Publication year - 2006
Publication title -
the journal of physiology
Language(s) - English
Resource type - Journals
SCImago Journal Rank - 1.802
H-Index - 240
eISSN - 1469-7793
pISSN - 0022-3751
DOI - 10.1113/jphysiol.2006.117069
Subject(s) - ventral tegmental area , pars compacta , substantia nigra , neuroscience , dopaminergic , dopamine , electrophysiology , neuron , tyrosine hydroxylase , biology
The ventral tegmental area (VTA) and in particular VTA dopamine (DA) neurons are postulated to play a central role in reward, motivation and drug addiction.
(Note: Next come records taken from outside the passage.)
(* ===== verification/ToolStore.v ===== *)
(** * ToolStore: how a tool call writes and reads its record

    Models the helpers of [packages/durable/src/durable-tool.ts]: the terminal write with
    its mirror and duplicate marker, the reuse of an existing record, the duplicate marker
    itself, and the answer to a blocked call.

    Left out of the model of this file, here and in the files that build on it: tools with
    a [semanticIdentity] and the semantic part of [sideEffectDuplicates] (the arguments
    [semPlan] and [xidPlan] are then absent), the replay log (in memory only) and console
    warnings.  Texts meant for a human or the model are the parameter [text], applied to a
    tag and the values interpolated. *)

From S2P Require Import Prelude JsMap Keys Journal Work Prog Claim Json Hash Format Taint RunIdentity Cost ToolTypes Limits.

(** ** The context of a run, and a tool's declaration *)

Record durable_ctx := DurableCtx {
  c_runId : string;
  c_threadId : option string;
  c_noApprovals : bool;
  c_identity : caller;
  c_channel : option string;
  c_guard : bool;                                 (** a guard is configured *)
  c_approvals : option (list (string * bool));
  c_strictReplay : bool;
  c_replayCache : option (jsmap entry);
  c_limits : option run_limits;
  c_blockedAsSentinel : bool;
  c_toolTimeoutMs : option Z;
  c_claimTtlMs : option Z;
  c_processors : nat;                             (** tool-result processors *)
  c_orgScope : option string;
  c_absent : list string;                         (** nested runs known absent, see [Limits] *)
}.

Inductive idempotency_window := WRun | WCrossRun | WThread.

#[global] Instance idempotency_window_eq_dec : EqDecision idempotency_window.
Proof. solve_decision. Defined.

(** [ts_confirm]: [Some None] is [true] or an object without [reason]. *)
Record tool_spec := ToolSpec {
  ts_name : string;
  ts_window : idempotency_window;
  ts_argsMode : bool;                             (** [idempotency: 'args'] *)
  ts_idempotencyKey : option (js → js);
  ts_sideEffect : option bool;
  ts_idempotent : option bool;
  ts_effectClass : option effect_class;
  ts_untrusted : bool;
  ts_confirm : option (option (js → option string));
  ts_recover : bool;
  ts_lookup : bool;
  ts_compensate : bool;
  ts_timeoutMs : option Z;
  ts_claimTtlMs : option Z;
  ts_maxRetries : option Z;
}.

(** [tool.sideEffect ?? tool.idempotent !== true]. *)
Definition side_effect (t : tool_spec) : bool :=
  match ts_sideEffect t with Some b => b | None => negb (default false (ts_idempotent t)) end.

(** A step either answers the call, or goes on with a value. *)
Inductive flow (A : Type) : Type :=
| Answer (output : js)
| Next (a : A).
Arguments Answer {A}. Arguments Next {A}.

Definition obj_with (k : string) (v o : js) : js :=
  match o with JObj l => JObj (mset k v l) | _ => JObj [(k, v)] end.

(** ** Policies for duplicates *)

Record dup_config := DupConfig { dc_action : dup_action; dc_scope : dup_scope; dc_ttlMs : option Z }.

Definition config_of (s : dup_spec) : dup_config :=
  DupConfig (ds_action s) (default DupRun (ds_scope s)) (ds_ttlMs s).

Definition class_spec (byClass : list (effect_class * dup_spec)) (c : effect_class) : option dup_spec :=
  snd <$> List.find (λ p, bool_decide (fst p = c)) byClass.

Definition dupConfigOf (raw : option dup_setting) (c : option effect_class) : dup_config :=
  match raw with
  | Some (DupByClass byClass dflt) =>
      match c ≫= class_spec byClass, dflt with
      | Some s, _ | None, Some s => config_of s
      | None, None => DupConfig DupWarn DupRun None
      end
  | Some (DupOne s) => config_of s
  | Some (DupAction a) => DupConfig a DupRun None
  | None => DupConfig DupWarn DupRun None
  end.

Definition dupMarkerKey (runId toolName hash : string) : string :=
  rk_proc runId ("dup-" +:+ toolName +:+ "-" +:+ hash).

Definition threadDupMarkerKey (threadId toolName hash : string) : outcome key_error string :=
  match assertThreadId threadId with
  | Err e => Err e
  | Ok _ => Ok ("xthr:" +:+ threadId +:+ ":dup-" +:+ toolName +:+ "-" +:+ hash)
  end.

(** Is a marker left by another call free to be taken? *)
Definition dup_takeable (cur : dup_marker) (now staleTtlMs : Z) (windowTtlMs : option Z) : bool :=
  let windowExpired := match windowTtlMs with
                       | Some w => negb (dm_inFlight cur) && (w <? now - dm_at cur)%Z
                       | None => false
                       end in
  dm_released cur || windowExpired || (dm_inFlight cur && (staleTtlMs <? now - dm_at cur)%Z).

(** ** Suspended records *)

(** [output.__gnl_suspend] and its fields. *)
Definition suspend_of (output : js) : js := prop output "__gnl_suspend".
Definition suspend_kind (output : js) : option string := js_str (prop (suspend_of output) "kind").
Definition is_nested (output : js) : bool := bool_decide (suspend_kind output = Some "nested").

(** The tool calls of a nested agent that wait for an answer. *)
Definition nested_calls (output : js) : list string :=
  omap (λ i, js_str (prop i "toolCallId")) (items_of (prop (prop (suspend_of output) "nested") "interrupts")).

Definition approval_of (approvals : option (list (string * bool))) (toolCallId : string) : option bool :=
  approvals ≫= mget toolCallId.

(** [nestedApprovalsFor]. *)
Definition nestedApprovalsFor (record : option tool_record) (approvals : option (list (string * bool)))
    : option (list (string * bool)) :=
  match approvals with
  | None => None
  | Some l =>
      match tr_status <$> record with
      | Some (Suspended output) =>
          if is_nested output then
            Some (fold_left (λ acc c, match mget c l with Some b => mset c b acc | None => acc end)
                    (nested_calls output) [])
          else Some []
      | _ => Some []
      end
  end.

Section ToolStore.
Variable caps : journal_caps.
Variable text : string → list string → string.
Variable ctx : durable_ctx.
Abbreviation prog := (prog entry tool_query js tool_error).

Definition put_record (key : string) (r : tool_record) : prog unit := jput key (inj r).
Definition get_record (key : string) : prog (option tool_record) := v ← jget key; mret (v ≫= prj).

Definition incident_at (source action toolName toolCallId : string) : prog unit :=
  at_ ← dateNow; recordIncident (c_runId ctx) (Incident at_ source action toolName toolCallId).

(** A blocked call ends the run, or answers with a value in a run of several agents. *)
Definition blockedOrThrow {A} (toolCallId toolName : string) (e : tool_error) : prog (flow A) :=
  if c_blockedAsSentinel ctx then
    mret (Answer (JObj [("__gnl_blocked",
      JObj [("toolCallId", JStr toolCallId); ("toolName", JStr toolName); ("code", JStr (error_name e))])]))
  else Throw e.

Definition claimDupMarker (dupKey : string) (next : dup_marker) (staleTtlMs : Z) (windowTtlMs : option Z)
    : prog bool :=
  raw ← jget dupKey;
  match raw with
  | None => claim caps dupKey (inj next)
  | Some v =>
      now ← jnow caps;
      let takeable := match prj v with
                      | Some cur => dup_takeable cur now staleTtlMs windowTtlMs
                      | None => false
                      end in
      if negb takeable then mret false
      else if has_putIfMatch caps then jputIfMatch dupKey v (inj next)
      else _ ← jput dupKey (inj next); mret true
  end.

Definition run_scoped (key : string) : bool := starts_with (c_runId ctx +:+ ":") key.

Definition mirrorUnderRun (key : string) (record : tool_record) (toolCallId : string) : prog unit :=
  if run_scoped key || c_noApprovals ctx then mret tt
  else ptry (λ _, mret tt)
         (put_record (rk_tool (c_runId ctx) toolCallId)
            (ToolRecord (tr_status record) (tr_toolName record) (tr_resolvedToolCallIds record) (Some key))).

(** Finishes the duplicate marker of a success. *)
Definition finish_marker (dupKey toolCallId : string) : prog unit :=
  at_ ← jnow caps;
  let success := DupMarker toolCallId at_ false false false in
  won ← claim caps dupKey (inj success);
  if won : bool then mret tt
  else
    raw ← jget dupKey;
    match raw with
    | None => mret tt
    | Some v =>
        match prj v with
        | Some cur =>
            if dm_released cur || (dm_inFlight cur && String.eqb (dm_firstToolCallId cur) toolCallId) then
              if has_putIfMatch caps then _ ← jputIfMatch dupKey v (inj success); mret tt
              else jput dupKey (inj success)
            else mret tt
        | None => mret tt
        end
    end.

Definition writeToolTerminal (key : string) (s : tool_status) (toolName0 : option string)
    (toolCallId toolName hash : string) (dupKey : option string) : prog unit :=
  let named := ToolRecord s (Some (default toolName (truthy toolName0))) None None in
  let stamped := if is_terminal s then ToolRecord s (tr_toolName named) (Some [toolCallId]) None else named in
  _ ← put_record key stamped;
  _ ← mirrorUnderRun key stamped toolCallId;
  _ ← match dupKey, s with
      | Some k, Succeeded _ _ _ => finish_marker k toolCallId
      | _, _ => mret tt
      end;
  match c_limits ctx with
  | None => mret tt
  | Some l => recordToolOutcome caps LimitsErr (c_runId ctx) toolCallId toolName hash (status_of s) (Some l)
  end.

Definition trackResolvedToolCallId (key : string) (record : tool_record) (toolCallId : string)
    : prog tool_record :=
  if negb (is_terminal (tr_status record)) then mret record
  else
    let ids := default [] (tr_resolvedToolCallIds record) in
    if bool_decide (toolCallId ∈ ids) then mret record
    else
      let updated := ToolRecord (tr_status record) (tr_toolName record) (Some (ids ++ [toolCallId])) (tr_mirrorOf record) in
      _ ← put_record key updated; mret updated.

(** The output of a suspended record, its question addressed to this call. *)
Definition readdressed (output : js) (toolCallId : string) : js :=
  let sus := suspend_of output in
  if js_truthy sus && negb (bool_decide (js_str (prop sus "toolCallId") = Some toolCallId))
  then obj_with "__gnl_suspend" (obj_with "toolCallId" (JStr toolCallId) sus) output
  else output.

Definition with_output (s : tool_status) (o : js) : tool_status :=
  match s with Suspended _ => Suspended o | _ => s end.

Definition consumeExistingRecord (key : string) (record : tool_record) (toolCallId : string) : prog js :=
  latest ← trackResolvedToolCallId key record toolCallId;
  match tr_status latest with
  | Suspended o =>
      let output := readdressed o toolCallId in
      _ ← mirrorUnderRun key (ToolRecord (Suspended output) (tr_toolName latest) (tr_resolvedToolCallIds latest) None)
            toolCallId;
      mret output
  | s => _ ← mirrorUnderRun key latest toolCallId; mret (output_of s)
  end.
End ToolStore.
However, most evidence implicating VTA DA neurons in these functions is based on indirect electrophysiological characterization, rather than cytochemical identification. These physiological criteria were first established in the substantia nigra pars compacta (SNc), but their validity in the VTA is uncertain. In the current study we found that while 88 ± 2% of SNc neurons labelled by the neuronal marker NeuN were co‐labelled for the catecholamine enzyme tyrosine hydroxylase (TH), a much smaller percentage (55 ± 2%) of VTA neurons co‐expressed TH. In addition, using in vitro whole‐cell recordings we found that widely accepted physiological criteria for VTA DA neurons, including the hyperpolarization‐activated inwardly rectifying non‐specific cation current ( I h ), spike duration, and inhibition by DA D2 receptor agonists, do not reliably predict the DA content of VTA neurons. We could not distinguish DA neurons from other VTA neurons by size, shape, input resistance, I h size, or spontaneous firing rate. Although the absence of an I h reliably predicted that a VTA neuron was non‐dopaminergic, and I h (−) neurons differ from I h (+) neurons in firing rate, interspike interval (ISI) standard deviation, and ISI skew, no physiological property examined here is both sensitive and selective for DA neurons in the VTA. We conclude that reliable physiological criteria for VTA DA neuron identification have yet to be determined, and that the criteria currently being used are unreliable.